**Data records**
--- --- ---

Definition request_delete_send (instance_id : string) (registered : bool) (dir : KeyDirectory) (body : TokenRequest) (t : Tier) (force : bool) s : py (response deletion) :=
  if negb registered then Ret (HTTPException 404)
  else
    match resolve_object_keys little blake3 engine_hash hasher (tr_model_name body) (tr_world_size body) (tr_token_ids body) (tr_cache_salt body) with
    | Raise ValueError => Ret (HTTPException 400)
    | Raise e => Raise e
    | Ret (resolved, chunks) =>
        let resolved := get_keys_across_object_groups resolved dir in
        if chunks =? 0 then Ret (Reply (mkDeletion instance_id 0 [] [] []))
        else
          let delete_keys := if touches_l2 t && negb force then filter_unpinned resolved (fleet s) else resolved in
          let! payload := py_map to_encoded_object_key delete_keys in
          Ret (Reply (mkDeletion instance_id chunks resolved delete_keys payload))
    end.

(** The second part. [node] is what the server answered, how many keys it deleted
    and how many it skipped, or [None] if the request failed. *)
Definition request_delete_finish (d : deletion) (t : Tier) (force : bool) (node : option (Z * Z)) (now : float) (disk : bool)
    : handler (OperatorState Bytes) (response DeleteResponse) := λ s,
  if del_chunks d =? 0 then (Ret (Reply (mkDeleteResponse (del_instance_id d) 0 0 0 "noop")), s)
  else
    match (match del_keys d with [] => Some (0, 0) | _ => node end) with
    | None => (Ret (HTTPException 502), s)
    | Some (node_deleted, node_skipped) =>
        let pin_skipped := Z.of_nat (length (del_resolved d)) - Z.of_nat (length (del_keys d)) in
        let answer := mkDeleteResponse (del_instance_id d) (del_chunks d) node_deleted (node_skipped + pin_skipped) "deleted" in
        if touches_l2 t && force then
          match capture_pins (fleet s) with
          | Raise e => (Raise e, s)
          | Ret before => _save_or_undo now disk (restore_pins before) answer (set_fleet (drop_pins (del_resolved d) (fleet s)) s)
          end
        else (Ret (Reply answer), s)
    end.
End api.

(** ** Resolved keys *)

(** A key of the coordinator's own making: accepted by the constructor, and
    without identity tags. *)
Definition plain_key (k : ObjectKey) : Prop := valid_key k ∧ tags k = ∅.

Lemma resolved_plain little blake3 engine_hash h model ws ts salt keys n :
  resolve_object_keys little blake3 engine_hash h model ws ts salt = Ret (keys, n) → Forall plain_key keys.
Proof.
  unfold resolve_object_keys. destruct (_resolve_ipc_key_and_hashes _ _ _ _ _ _ _ _) as [[k hs]|] eqn:Er; [|done]. cbn [py_bind fst snd].
  destruct hs as [|h0 hs]; [intros [= <- _]; constructor|]. destruct (ipc_key_to_object_keys k (h0 :: hs) [0] (mkShards [] [])) as [rows|] eqn:Ek; [|done]. cbn [py_bind].
  destruct (py_index rows 0) as [row|] eqn:Ei; [|done]. cbn [py_bind]. intros [= <- _].
  assert (get_request_tags (ipc_request_configs k) = Ret ∅) as Et.
  { unfold _resolve_ipc_key_and_hashes in Er. destruct (_ <? _); [done|]. repeat (match type of Er with py_bind ?c _ = _ => destruct c; [cbn [py_bind] in Er|done] end).
    injection Er as <- _. cbn [ipc_request_configs]. unfold get_request_tags, validate_identity_tags. cbn [default request_tags_loop py_bind]. by rewrite decide_True. }
  unfold ipc_key_to_object_keys in Ek. rewrite Et in Ek. cbn [py_bind] in Ek. apply py_map_Ret in Ek. inversion Ek as [|g row' gs rows' Hrow Hnil]; subst. inversion Hnil; subst.
  change (py_index [row'] 0) with (Ret row') in Ei. injection Ei as <-. destruct (py_map _ (h0 :: hs)) as [per|] eqn:Ep in Hrow; [|done]. cbn [py_bind] in Hrow. injection Hrow as <-.
  apply py_map_Ret in Ep. apply Forall_forall. intros key Hkey. apply list_elem_of_join in Hkey as (l & Hkey & Hl). apply list_elem_of_lookup in Hl as [i Hl].
  destruct (Forall2_lookup_r _ _ _ _ _ Ep Hl) as (hsh & _ & Hh). cbv beta in Hh.
  repeat (match type of Hh with py_bind ?c _ = _ => destruct c; [cbn [py_bind] in Hh|done] end).
  apply py_map_Ret in Hh. apply list_elem_of_lookup in Hkey as [j Hj]. destruct (Forall2_lookup_r _ _ _ _ _ Hh Hj) as (r & _ & Hn). apply new_key_flat in Hn as [-> Hv]. by split.
Qed.

(** ** Pins of plain keys *)

Definition plain_pins (pins : dict ObjectKey Z) : Prop := pins_ok pins ∧ ∀ k, k ∈ dkeys pins → tags k = ∅.

Lemma pinned_chunk_tags key : tags (_pinned_chunk_key key) = tags key.
Proof. unfold _pinned_chunk_key. by destruct (_ =? 0). Qed.

Lemma plain_apply pins op key : plain_pins pins → (op ≠ PinOff → plain_key key) → plain_pins (pin_apply pins (op, key)).
Proof.
  intros [Hp Ht] Hk. destruct op.
  - destruct (Hk ltac:(done)) as [Hv Hkt]. split; [by apply pin_apply_ok|]. intros k. unfold pin_apply, pin_one. cbn [fst snd]. rewrite elem_dkeys_dset.
    intros [?| ->]; [by apply Ht|by rewrite pinned_chunk_tags].
  - destruct (Hk ltac:(done)) as [Hv Hkt]. split; [by apply pin_apply_ok|]. intros k. unfold pin_apply, unpin_one. cbn [fst snd]. destruct (_ <=? 1).
    + intros Hin. apply Ht. revert Hin. rewrite <-!dget_is_Some, dget_ddel. case_decide; [by intros []|done].
    + rewrite elem_dkeys_dset. intros [?| ->]; [by apply Ht|by rewrite pinned_chunk_tags].
  - split; [by apply pins_ok_ddel|]. intros k. unfold pin_apply. cbn [fst snd]. intros Hin. apply Ht. revert Hin. rewrite <-!dget_is_Some, dget_ddel. case_decide; [by intros []|done].
Qed.

Lemma plain_changes op pins keys : plain_pins pins → (op ≠ PinOff → Forall plain_key keys) → plain_pins (foldl pin_apply pins (pair op <$> keys)).
Proof.
  intros Hp Hk. revert pins Hp. induction keys as [|key keys IH]; intros pins Hp; [done|]. cbn [fmap list_fmap foldl].
  apply IH; [intros Ho; specialize (Hk Ho); by inversion Hk|]. apply plain_apply; [done|]. intros Ho. specialize (Hk Ho). by inversion Hk.
Qed.

Lemma plain_pin f keys : plain_pins (pin_counts f) → Forall plain_key keys → plain_pins (pin_counts (pin keys f)).
Proof. intros Hp Hk. unfold pin. cbn [set_pins pin_counts]. rewrite (fold_atoms _ PinUp) by done. by apply plain_changes. Qed.
Lemma plain_unpin f keys : plain_pins (pin_counts f) → Forall plain_key keys → plain_pins (pin_counts (unpin keys f)).
Proof. intros Hp Hk. unfold unpin. cbn [set_pins pin_counts]. rewrite (fold_atoms _ PinDown) by done. by apply plain_changes. Qed.
Lemma plain_drop f keys : plain_pins (pin_counts f) → plain_pins (pin_counts (drop_pins keys f)).
Proof. intros Hp. unfold drop_pins. cbn [set_pins pin_counts]. rewrite (fold_atoms _ PinOff) by done. by apply plain_changes. Qed.

(** Plain pins are captured and restored as they are. *)
Lemma plain_restore f f' : plain_pins (pin_counts f) → ∃ state, capture_pins f = Ret state ∧ restore_pins state f' = Ret (set_pins (pin_counts f) f').
Proof.
  intros [Hp Ht]. destruct (restore_entries (pin_counts f) []) as (state & Ec & Er); [intros k n Hin; apply (po_each _ Hp), elem_dget; [apply Hp|done]|].
  exists state. split; [exact Ec|]. unfold restore_pins. rewrite Er. cbn [py_bind]. by rewrite (restored_same _ []) by (apply Hp || done).
Qed.

(** ** Histories of requests *)

Section durable.
Context {Bytes : Type} (dumps : document → Bytes) (loads : Bytes → option document).
Context (little : bool) (blake3 : list byte → list byte) (engine_hash : hash_value → list Z → hash_value) (hasher : TokenHasher).

Inductive op_call :=
| OpDefault (t : Tier) (limit : option float) | OpPut (salt : string) (t : Tier) (limit : float) | OpRemove (salt : string) (t : Tier)
| OpPin (body : TokenRequest) | OpUnpin (body : TokenRequest)
| OpDelete (d : deletion) (t : Tier) (force : bool) (node : option (Z * Z)).

(** Whether a request was answered with what it asked for. *)
Definition answered {X} (h : handler (OperatorState Bytes) (response X)) : handler (OperatorState Bytes) bool := λ s,
  match h s with (Ret (Reply _), s) => (Ret true, s) | (Ret (HTTPException _), s) => (Ret false, s) | (Raise e, s) => (Raise e, s) end.

Definition op_run (now : float) (disk : bool) (c : op_call) : handler (OperatorState Bytes) bool :=
  match c with
  | OpDefault t limit => answered (set_quota_config dumps t limit now disk)
  | OpPut salt t limit => answered (put_quota dumps salt t limit now disk)
  | OpRemove salt t => answered (remove_quota dumps salt t now disk)
  | OpPin body => answered (request_pin dumps little blake3 engine_hash hasher body now disk)
  | OpUnpin body => answered (request_unpin dumps little blake3 engine_hash hasher body now disk)
  | OpDelete d t force node => answered (request_delete_finish dumps d t force node now disk)
  end.

Definition op_step (s : OperatorState Bytes) (c : float * bool * op_call) : OperatorState Bytes := (op_run c.1.1 c.1.2 c.2 s).2.

Implicit Types (s : OperatorState Bytes) (f : FleetEvictionController).

(** The document holds the pins and the quotas there are. *)
Record durable (f0 : FleetEvictionController) s : Prop := {
  du_plain : plain_pins (pin_counts (fleet s));
  du_stored : match artifact s with
              | Some raw => ∃ now d, capture_document now (fleet s) = Ret d ∧ raw = dumps d
              | None => pin_counts (fleet s) = pin_counts f0 ∧ fe_quota (fleet s) = fe_quota f0
              end
}.

Lemma capture_document_Ret now f : plain_pins (pin_counts f) → ∃ d, capture_document now f = Ret d.
Proof. intros Hp. destruct (plain_restore f f Hp) as (state & E & _). unfold capture_document. rewrite E. by eexists. Qed.

(** Every change goes through [_save_or_undo]: it is stored, or undone. *)
Lemma save_or_undo_ok {X} f0 now disk undo (x : X) s f' :
  durable f0 s → plain_pins (pin_counts f') → undo f' = Ret (fleet s) →
  let '(r, s') := answered (_save_or_undo dumps now disk undo x) (set_fleet f' s) in
  durable f0 s' ∧ (r = Ret true ∧ fleet s' = f' ∨ r = Ret false ∧ fleet s' = fleet s).
Proof.
  intros [Hp Hs] Hp' Hu. unfold answered, _save_or_undo, save, open_write. cbn [set_fleet fleet]. destruct (capture_document_Ret now f' Hp') as [d Ed]. rewrite Ed.
  destruct disk; cbn [fleet artifact set_fleet].
  - split; [|by left]. split; [done|]. cbn [artifact fleet]. by exists now, d.
  - rewrite Hu. split; [|by right]. split; [done|]. exact Hs.
Qed.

--- --- ---

**To do**
Filter the records above for the string "constructor" and copy each matching line.

**Solution to this problem**
(** A key of the coordinator's own making: accepted by the constructor, and
  destruct hs as [|h0 hs]; [intros [= <- _]; constructor|]. destruct (ipc_key_to_object_keys k (h0 :: hs) [0] (mkShards [] [])) as [rows|] eqn:Ek; [|done]. cbn [py_bind].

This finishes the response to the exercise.